Top of Data supplied

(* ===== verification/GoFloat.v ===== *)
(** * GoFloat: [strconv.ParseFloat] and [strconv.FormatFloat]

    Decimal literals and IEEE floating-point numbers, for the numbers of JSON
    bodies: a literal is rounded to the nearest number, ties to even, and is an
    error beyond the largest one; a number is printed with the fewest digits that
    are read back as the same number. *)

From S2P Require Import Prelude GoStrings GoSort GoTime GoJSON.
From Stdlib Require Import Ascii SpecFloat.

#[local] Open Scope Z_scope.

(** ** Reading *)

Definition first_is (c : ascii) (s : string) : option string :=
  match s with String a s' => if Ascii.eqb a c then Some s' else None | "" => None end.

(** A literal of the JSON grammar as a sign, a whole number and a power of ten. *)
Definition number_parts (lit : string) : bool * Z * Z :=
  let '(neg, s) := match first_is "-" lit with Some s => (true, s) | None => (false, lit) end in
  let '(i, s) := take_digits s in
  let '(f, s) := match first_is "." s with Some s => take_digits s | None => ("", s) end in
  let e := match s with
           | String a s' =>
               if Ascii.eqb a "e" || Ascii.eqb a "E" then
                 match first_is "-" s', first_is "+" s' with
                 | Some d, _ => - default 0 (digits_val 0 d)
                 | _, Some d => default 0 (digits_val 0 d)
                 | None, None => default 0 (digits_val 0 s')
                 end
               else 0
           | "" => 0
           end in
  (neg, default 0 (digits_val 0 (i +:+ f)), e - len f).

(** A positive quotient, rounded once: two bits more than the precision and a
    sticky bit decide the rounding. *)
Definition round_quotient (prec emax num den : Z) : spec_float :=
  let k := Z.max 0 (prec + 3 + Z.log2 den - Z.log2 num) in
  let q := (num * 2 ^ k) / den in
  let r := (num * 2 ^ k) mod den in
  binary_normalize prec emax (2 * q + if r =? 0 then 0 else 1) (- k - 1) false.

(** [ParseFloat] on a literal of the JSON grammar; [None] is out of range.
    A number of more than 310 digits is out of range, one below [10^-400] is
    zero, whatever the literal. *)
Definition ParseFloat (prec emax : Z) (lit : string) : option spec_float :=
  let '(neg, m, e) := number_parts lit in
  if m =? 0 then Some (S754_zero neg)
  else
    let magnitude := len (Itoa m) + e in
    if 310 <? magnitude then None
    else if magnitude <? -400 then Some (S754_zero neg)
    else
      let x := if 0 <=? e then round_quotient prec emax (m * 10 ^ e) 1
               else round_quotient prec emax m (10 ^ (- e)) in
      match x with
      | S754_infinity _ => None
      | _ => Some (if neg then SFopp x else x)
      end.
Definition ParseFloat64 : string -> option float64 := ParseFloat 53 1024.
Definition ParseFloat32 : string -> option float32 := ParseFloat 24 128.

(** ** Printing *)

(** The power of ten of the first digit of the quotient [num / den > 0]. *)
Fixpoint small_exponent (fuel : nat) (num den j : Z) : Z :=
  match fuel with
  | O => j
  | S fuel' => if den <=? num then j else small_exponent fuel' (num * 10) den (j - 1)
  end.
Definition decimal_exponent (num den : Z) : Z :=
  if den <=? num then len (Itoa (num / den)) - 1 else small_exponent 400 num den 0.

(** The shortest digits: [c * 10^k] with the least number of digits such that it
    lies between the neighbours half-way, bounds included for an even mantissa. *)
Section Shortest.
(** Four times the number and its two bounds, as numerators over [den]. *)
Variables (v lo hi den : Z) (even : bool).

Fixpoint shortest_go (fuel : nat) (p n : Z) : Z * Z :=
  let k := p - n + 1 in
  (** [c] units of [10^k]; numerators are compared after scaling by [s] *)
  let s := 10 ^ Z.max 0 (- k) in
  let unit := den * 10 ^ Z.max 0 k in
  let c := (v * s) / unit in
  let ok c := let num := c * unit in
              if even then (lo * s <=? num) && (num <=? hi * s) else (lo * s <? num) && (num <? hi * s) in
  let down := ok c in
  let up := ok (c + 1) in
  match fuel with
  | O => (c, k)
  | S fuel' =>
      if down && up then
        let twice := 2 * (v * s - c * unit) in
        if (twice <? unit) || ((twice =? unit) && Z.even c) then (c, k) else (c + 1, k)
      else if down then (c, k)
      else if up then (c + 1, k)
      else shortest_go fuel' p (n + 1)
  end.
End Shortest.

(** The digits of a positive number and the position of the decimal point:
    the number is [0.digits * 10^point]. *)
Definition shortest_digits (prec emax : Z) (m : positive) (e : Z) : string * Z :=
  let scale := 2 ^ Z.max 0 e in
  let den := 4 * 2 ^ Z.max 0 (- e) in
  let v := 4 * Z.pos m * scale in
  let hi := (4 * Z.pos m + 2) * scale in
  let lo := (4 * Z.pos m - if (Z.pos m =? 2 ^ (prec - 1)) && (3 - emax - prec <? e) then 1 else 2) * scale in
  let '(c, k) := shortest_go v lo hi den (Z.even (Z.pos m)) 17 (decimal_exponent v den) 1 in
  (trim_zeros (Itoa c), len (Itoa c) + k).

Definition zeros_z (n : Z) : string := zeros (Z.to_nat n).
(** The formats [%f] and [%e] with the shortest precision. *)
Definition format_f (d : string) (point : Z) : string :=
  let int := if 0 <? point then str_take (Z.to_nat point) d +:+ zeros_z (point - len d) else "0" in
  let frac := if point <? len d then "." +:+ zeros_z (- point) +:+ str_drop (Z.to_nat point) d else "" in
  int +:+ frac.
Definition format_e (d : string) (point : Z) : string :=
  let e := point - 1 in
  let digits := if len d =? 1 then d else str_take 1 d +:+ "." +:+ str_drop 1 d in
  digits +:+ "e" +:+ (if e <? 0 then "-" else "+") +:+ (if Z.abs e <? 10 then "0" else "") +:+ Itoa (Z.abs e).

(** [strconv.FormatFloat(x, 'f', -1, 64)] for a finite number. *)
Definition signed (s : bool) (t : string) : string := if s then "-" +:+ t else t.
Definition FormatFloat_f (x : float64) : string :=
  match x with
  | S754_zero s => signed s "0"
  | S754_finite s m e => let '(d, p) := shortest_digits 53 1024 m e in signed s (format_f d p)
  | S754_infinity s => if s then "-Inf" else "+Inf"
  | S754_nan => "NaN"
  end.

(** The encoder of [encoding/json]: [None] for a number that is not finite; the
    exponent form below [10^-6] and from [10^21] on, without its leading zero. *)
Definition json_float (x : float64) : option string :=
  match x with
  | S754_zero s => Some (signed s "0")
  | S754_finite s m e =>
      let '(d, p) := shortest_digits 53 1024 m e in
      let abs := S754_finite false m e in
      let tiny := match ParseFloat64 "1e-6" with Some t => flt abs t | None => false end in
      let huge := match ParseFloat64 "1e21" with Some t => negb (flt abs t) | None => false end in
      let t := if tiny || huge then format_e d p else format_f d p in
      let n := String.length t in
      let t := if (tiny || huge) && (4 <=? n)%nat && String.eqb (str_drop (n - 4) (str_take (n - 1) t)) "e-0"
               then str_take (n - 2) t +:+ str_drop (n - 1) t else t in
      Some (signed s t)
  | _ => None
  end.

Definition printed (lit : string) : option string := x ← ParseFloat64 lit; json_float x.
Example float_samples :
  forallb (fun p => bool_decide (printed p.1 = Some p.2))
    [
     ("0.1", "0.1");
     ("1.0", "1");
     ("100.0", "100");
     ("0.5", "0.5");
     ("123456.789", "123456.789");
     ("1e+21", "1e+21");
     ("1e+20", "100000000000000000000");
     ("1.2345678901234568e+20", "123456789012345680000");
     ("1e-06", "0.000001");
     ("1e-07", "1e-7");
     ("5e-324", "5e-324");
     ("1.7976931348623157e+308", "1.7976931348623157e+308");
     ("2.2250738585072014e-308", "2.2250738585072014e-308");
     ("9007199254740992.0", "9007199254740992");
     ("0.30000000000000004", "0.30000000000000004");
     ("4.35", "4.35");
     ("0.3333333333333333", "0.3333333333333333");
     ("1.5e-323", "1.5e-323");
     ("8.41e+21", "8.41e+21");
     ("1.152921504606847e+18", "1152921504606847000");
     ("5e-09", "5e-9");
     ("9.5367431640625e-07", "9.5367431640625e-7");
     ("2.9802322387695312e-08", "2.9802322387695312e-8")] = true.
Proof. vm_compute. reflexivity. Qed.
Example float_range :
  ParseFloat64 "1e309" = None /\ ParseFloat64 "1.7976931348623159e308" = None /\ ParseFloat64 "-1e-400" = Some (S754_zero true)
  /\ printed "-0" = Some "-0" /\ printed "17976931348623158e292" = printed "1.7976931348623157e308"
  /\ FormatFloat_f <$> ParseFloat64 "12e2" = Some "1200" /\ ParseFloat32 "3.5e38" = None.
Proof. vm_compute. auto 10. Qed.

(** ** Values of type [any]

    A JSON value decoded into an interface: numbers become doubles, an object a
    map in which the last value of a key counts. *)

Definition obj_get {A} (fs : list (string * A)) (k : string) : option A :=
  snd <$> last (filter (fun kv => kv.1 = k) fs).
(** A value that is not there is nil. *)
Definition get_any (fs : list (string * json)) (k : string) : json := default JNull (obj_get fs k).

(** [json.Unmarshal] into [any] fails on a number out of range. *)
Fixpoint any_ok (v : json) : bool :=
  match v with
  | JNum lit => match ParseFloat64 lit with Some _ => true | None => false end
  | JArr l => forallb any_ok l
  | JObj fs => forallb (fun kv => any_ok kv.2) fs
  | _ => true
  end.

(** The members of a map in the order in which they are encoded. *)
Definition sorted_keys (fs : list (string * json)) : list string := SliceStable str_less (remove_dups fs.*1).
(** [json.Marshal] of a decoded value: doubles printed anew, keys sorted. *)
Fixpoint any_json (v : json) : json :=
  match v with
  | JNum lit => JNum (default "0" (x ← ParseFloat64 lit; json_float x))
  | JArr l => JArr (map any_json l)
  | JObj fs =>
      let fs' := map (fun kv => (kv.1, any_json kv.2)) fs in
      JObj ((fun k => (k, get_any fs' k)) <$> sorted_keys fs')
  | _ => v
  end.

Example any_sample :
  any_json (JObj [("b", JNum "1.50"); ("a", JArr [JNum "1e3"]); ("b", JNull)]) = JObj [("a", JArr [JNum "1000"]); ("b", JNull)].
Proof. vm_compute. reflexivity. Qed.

Bottom of Data supplied
Top of Data supplied

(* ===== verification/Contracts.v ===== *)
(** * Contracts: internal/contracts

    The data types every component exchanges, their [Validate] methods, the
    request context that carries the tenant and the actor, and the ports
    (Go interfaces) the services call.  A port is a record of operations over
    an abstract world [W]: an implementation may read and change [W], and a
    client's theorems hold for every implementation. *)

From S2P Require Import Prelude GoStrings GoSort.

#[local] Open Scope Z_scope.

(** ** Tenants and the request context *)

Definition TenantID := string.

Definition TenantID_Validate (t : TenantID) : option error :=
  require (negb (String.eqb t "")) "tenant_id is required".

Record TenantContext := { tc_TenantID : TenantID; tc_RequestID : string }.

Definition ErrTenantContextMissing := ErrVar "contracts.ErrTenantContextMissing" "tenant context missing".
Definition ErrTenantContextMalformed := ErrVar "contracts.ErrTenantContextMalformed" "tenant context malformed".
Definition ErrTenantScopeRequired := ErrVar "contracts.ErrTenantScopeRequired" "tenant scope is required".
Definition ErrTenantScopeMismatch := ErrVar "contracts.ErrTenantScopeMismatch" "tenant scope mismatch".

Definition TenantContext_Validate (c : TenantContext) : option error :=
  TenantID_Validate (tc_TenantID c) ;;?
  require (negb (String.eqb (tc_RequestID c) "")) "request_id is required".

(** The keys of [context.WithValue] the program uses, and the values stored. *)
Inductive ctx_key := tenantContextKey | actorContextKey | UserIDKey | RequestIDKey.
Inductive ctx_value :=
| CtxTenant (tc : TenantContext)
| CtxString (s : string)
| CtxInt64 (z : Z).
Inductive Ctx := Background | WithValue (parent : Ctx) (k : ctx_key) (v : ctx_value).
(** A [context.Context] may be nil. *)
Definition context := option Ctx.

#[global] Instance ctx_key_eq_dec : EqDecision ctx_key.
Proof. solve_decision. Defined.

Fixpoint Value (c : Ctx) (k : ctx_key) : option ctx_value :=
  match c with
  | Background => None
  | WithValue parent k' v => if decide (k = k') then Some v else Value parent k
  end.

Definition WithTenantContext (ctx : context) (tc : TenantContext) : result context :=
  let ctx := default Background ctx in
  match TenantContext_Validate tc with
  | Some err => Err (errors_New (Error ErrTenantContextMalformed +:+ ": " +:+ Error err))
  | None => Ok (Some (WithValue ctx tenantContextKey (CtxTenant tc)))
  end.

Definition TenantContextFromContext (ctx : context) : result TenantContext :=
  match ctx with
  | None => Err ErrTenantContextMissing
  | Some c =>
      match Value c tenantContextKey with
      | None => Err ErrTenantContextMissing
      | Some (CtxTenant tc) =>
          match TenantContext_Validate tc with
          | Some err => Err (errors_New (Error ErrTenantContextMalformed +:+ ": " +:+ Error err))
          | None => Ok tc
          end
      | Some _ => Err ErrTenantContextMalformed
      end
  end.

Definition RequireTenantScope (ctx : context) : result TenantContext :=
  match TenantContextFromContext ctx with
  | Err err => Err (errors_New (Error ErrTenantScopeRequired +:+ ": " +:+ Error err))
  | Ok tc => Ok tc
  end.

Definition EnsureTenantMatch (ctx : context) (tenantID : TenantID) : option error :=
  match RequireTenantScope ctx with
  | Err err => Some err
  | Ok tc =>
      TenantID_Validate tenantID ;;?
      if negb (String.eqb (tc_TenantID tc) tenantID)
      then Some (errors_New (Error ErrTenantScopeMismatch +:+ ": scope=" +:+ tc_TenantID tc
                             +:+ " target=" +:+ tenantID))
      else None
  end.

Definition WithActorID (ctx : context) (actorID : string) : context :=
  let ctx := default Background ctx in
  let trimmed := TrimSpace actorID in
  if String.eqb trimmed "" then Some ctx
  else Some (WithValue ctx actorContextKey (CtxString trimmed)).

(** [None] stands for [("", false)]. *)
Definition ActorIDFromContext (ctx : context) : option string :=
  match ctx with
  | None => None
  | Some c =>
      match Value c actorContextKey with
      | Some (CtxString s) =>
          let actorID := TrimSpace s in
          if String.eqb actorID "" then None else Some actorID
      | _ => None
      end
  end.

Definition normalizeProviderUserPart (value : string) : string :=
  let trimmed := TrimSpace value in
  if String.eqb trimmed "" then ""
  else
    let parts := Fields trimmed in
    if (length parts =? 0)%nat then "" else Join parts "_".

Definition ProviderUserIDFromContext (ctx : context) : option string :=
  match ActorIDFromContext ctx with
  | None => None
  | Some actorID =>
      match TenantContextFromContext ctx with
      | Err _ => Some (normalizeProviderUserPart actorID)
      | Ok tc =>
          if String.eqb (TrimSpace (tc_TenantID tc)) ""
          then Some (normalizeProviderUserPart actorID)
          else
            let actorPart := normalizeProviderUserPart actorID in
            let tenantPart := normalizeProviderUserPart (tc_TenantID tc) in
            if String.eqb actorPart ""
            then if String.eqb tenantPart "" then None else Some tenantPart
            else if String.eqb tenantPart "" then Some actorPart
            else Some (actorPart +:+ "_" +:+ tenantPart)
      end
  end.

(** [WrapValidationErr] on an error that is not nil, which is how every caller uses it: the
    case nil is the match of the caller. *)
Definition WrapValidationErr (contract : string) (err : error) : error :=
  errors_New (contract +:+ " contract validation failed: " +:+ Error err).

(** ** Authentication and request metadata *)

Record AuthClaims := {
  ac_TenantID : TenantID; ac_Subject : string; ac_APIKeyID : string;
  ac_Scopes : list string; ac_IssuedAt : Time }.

Bottom of Data supplied

▶ _Goal of the exercise_
Find each line in the listing above that contains "which", and copy that line.

▶ _Written solution_
    map in which the last value of a key counts. *)
(** The members of a map in the order in which they are encoded. *)
(** [WrapValidationErr] on an error that is not nil, which is how every caller uses it: the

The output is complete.